The expected output is exactly the lines below, starting at the line with "platform_get_ram_base : Z;" and ending at the line with "(** ** Definitions *)", both included; no other line belongs in it.
+++ Extracted data
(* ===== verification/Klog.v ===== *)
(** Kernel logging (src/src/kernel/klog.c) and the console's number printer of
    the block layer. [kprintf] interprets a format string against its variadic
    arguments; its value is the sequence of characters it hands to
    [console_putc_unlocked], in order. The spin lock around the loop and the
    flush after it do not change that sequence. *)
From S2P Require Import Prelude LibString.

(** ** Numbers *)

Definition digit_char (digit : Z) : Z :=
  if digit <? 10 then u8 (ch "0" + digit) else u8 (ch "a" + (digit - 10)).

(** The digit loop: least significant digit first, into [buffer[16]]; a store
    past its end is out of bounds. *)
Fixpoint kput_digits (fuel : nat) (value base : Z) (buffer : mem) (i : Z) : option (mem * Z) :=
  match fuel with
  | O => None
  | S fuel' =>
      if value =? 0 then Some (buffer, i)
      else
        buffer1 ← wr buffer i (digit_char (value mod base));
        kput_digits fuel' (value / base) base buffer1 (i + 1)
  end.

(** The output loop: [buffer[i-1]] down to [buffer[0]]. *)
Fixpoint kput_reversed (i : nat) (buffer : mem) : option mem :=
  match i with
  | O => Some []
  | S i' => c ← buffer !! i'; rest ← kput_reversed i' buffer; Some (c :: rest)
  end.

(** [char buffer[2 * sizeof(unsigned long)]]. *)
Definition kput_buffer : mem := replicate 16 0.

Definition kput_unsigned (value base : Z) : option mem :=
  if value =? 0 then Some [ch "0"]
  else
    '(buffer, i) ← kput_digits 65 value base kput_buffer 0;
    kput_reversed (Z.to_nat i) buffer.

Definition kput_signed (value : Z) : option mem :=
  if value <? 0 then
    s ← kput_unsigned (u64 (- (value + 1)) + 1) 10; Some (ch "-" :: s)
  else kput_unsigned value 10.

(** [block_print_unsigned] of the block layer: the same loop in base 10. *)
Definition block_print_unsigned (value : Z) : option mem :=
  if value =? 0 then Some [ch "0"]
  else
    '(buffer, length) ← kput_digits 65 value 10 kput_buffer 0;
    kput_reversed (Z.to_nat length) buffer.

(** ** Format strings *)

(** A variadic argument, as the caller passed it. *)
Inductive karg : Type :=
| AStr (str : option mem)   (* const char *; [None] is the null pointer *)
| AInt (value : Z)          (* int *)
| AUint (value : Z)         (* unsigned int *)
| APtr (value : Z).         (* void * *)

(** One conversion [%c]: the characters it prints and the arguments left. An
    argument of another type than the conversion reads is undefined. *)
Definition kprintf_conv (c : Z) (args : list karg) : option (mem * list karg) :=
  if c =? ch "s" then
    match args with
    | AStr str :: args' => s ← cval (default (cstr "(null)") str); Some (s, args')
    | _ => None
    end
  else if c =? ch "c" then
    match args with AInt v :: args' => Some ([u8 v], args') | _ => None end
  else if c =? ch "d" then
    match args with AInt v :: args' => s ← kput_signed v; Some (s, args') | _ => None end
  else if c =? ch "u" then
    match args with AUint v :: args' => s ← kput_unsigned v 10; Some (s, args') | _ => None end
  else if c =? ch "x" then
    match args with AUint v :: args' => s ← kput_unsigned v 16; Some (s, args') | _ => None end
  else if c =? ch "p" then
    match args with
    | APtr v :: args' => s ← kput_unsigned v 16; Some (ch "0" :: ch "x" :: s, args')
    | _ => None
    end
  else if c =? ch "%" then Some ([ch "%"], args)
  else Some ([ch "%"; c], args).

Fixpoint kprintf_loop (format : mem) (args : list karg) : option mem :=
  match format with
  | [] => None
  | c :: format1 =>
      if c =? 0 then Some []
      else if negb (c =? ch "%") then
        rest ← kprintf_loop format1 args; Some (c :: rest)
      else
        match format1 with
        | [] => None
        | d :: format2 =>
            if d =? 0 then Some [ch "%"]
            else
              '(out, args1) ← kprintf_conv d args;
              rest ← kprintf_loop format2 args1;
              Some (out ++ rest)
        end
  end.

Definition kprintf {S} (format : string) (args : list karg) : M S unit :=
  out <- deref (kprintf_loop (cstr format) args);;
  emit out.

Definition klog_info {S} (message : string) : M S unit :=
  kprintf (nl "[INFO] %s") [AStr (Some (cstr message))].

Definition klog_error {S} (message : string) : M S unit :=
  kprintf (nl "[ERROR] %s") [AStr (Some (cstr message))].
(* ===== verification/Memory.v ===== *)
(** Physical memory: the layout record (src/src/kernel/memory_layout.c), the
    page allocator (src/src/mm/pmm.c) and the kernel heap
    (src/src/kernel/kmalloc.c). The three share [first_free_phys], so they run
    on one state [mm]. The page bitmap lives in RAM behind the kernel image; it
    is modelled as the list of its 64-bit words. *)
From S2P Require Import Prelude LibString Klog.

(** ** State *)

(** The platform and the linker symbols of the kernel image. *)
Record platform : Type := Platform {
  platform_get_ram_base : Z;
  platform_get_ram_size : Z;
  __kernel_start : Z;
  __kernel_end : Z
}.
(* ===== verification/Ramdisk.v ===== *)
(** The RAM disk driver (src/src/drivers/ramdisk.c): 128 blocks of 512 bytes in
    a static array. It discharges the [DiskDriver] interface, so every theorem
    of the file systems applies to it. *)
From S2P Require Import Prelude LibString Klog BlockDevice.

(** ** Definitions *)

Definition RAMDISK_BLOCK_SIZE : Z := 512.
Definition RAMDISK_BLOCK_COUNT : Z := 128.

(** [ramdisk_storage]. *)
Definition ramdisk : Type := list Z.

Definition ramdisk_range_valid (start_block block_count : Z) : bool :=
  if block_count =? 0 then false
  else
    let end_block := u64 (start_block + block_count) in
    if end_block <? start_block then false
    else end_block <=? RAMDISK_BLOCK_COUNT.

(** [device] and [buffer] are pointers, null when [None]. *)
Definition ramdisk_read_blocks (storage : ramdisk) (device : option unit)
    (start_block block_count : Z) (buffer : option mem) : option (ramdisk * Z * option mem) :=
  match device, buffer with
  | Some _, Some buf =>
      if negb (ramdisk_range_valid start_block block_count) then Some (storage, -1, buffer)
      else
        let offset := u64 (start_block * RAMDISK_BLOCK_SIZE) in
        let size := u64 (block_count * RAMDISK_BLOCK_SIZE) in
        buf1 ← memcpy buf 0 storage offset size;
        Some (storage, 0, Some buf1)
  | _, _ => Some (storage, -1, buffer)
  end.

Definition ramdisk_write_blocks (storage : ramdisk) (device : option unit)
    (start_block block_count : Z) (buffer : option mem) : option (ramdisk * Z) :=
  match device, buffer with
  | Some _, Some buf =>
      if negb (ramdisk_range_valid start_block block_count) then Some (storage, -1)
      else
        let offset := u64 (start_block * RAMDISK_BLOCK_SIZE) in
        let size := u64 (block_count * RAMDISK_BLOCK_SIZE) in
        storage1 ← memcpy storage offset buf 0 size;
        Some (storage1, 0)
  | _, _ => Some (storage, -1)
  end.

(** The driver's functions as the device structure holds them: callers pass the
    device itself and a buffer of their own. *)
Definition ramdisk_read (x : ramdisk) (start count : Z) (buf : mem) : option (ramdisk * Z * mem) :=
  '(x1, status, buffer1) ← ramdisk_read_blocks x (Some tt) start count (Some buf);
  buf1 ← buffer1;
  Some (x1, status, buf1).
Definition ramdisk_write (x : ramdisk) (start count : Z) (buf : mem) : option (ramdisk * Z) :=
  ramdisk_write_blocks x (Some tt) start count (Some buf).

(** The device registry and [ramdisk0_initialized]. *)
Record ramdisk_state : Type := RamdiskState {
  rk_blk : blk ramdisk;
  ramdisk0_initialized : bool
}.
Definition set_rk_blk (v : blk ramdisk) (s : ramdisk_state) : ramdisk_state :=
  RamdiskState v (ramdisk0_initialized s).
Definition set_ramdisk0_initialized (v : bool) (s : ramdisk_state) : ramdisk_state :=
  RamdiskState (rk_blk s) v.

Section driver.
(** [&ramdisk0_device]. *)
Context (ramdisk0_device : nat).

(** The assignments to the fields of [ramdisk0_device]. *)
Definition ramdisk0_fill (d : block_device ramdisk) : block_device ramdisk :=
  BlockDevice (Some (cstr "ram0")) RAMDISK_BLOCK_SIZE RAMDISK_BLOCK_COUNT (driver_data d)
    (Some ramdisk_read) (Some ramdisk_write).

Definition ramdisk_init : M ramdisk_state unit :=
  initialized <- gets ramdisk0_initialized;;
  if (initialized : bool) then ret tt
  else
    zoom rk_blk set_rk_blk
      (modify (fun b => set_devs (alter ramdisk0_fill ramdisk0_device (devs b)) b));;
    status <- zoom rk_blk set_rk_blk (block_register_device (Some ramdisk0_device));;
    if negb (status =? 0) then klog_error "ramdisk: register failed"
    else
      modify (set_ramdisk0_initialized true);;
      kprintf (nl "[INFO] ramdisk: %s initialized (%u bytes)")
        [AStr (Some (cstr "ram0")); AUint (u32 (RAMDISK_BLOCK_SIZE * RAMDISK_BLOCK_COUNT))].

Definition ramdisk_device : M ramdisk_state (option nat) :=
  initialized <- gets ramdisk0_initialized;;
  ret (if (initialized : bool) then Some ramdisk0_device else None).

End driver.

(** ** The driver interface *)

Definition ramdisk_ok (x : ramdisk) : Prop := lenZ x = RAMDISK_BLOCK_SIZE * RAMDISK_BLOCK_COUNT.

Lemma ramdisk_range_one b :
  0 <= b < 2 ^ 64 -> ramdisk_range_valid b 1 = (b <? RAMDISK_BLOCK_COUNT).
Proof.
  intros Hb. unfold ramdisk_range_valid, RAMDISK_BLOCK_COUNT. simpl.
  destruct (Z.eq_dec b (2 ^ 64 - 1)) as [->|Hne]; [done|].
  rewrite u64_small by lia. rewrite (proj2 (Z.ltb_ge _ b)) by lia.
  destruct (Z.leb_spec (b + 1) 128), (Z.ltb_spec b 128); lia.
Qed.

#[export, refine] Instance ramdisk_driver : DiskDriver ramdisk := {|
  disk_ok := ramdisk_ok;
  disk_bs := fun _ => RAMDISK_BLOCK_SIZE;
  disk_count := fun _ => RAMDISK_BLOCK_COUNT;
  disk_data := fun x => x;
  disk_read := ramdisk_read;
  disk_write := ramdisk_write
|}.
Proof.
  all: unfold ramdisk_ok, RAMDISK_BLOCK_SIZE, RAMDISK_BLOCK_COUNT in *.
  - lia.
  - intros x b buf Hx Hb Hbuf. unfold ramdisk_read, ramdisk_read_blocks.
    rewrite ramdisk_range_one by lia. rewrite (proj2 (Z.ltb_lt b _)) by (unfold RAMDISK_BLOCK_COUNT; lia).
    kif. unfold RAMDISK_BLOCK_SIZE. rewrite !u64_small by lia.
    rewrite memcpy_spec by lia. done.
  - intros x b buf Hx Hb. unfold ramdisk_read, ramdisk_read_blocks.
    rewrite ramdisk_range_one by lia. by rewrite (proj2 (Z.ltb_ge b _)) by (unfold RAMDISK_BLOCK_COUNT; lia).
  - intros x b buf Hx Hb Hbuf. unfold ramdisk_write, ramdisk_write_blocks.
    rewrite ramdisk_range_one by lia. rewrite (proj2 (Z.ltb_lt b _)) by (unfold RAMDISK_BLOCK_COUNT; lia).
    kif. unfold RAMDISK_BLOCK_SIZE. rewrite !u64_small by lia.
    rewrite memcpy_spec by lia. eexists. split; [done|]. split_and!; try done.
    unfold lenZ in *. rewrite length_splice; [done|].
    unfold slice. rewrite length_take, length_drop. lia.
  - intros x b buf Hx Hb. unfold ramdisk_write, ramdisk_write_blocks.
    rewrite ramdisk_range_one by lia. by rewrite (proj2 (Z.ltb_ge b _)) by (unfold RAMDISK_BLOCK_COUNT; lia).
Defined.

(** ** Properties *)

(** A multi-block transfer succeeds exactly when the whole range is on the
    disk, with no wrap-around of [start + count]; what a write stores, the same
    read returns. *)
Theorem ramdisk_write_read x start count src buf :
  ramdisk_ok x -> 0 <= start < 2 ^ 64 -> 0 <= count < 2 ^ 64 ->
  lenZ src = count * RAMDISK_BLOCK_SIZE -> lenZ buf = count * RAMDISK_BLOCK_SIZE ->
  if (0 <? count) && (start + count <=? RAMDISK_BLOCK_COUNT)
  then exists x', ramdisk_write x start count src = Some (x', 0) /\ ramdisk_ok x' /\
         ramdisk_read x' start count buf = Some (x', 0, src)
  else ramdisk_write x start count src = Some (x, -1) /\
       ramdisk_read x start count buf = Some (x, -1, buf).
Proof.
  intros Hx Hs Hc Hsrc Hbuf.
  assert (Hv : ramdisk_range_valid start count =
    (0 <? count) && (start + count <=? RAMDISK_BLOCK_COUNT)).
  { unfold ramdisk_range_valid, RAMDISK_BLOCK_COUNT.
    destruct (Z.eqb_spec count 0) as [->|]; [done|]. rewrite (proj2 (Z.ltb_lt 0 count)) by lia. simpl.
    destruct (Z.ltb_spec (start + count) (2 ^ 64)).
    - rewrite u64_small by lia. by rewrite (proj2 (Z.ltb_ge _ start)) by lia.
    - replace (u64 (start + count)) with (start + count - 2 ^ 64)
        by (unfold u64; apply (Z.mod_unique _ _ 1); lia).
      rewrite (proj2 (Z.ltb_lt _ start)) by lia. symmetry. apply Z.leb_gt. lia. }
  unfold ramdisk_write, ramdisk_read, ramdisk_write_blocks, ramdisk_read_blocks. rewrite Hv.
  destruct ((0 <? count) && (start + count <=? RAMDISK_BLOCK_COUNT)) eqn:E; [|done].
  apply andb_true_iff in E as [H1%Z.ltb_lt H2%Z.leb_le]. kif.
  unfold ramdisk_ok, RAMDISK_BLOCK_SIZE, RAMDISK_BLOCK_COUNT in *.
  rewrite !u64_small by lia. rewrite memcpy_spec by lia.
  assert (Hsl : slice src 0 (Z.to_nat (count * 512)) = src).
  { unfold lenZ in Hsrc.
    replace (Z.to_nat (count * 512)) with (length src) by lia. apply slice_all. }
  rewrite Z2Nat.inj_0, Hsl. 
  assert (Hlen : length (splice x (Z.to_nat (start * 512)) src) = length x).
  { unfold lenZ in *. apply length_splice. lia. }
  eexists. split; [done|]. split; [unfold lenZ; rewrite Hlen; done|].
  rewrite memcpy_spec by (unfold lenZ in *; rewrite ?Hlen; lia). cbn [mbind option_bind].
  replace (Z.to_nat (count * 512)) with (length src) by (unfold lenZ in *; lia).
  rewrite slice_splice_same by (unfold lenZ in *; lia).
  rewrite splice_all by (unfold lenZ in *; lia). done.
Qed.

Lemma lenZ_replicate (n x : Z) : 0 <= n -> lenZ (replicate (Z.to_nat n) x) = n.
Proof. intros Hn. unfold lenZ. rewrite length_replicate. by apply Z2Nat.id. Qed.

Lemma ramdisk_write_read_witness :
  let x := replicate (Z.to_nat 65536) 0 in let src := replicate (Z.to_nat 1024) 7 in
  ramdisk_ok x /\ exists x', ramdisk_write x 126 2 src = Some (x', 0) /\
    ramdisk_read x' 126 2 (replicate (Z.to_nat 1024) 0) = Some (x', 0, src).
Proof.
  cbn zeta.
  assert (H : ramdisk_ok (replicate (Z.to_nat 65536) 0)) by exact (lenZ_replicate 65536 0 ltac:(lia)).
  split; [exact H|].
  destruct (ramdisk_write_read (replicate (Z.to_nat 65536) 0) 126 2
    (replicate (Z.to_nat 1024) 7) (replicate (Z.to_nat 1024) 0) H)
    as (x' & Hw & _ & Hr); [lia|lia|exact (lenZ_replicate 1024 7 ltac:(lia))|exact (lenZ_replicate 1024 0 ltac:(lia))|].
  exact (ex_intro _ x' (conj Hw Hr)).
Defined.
++++++
- [Task result]:
  platform_get_ram_base : Z;
  platform_get_ram_size : Z;
  __kernel_start : Z;
  __kernel_end : Z
}.
(* ===== verification/Ramdisk.v ===== *)
(** The RAM disk driver (src/src/drivers/ramdisk.c): 128 blocks of 512 bytes in
    a static array. It discharges the [DiskDriver] interface, so every theorem
    of the file systems applies to it. *)
From S2P Require Import Prelude LibString Klog BlockDevice.

(** ** Definitions *)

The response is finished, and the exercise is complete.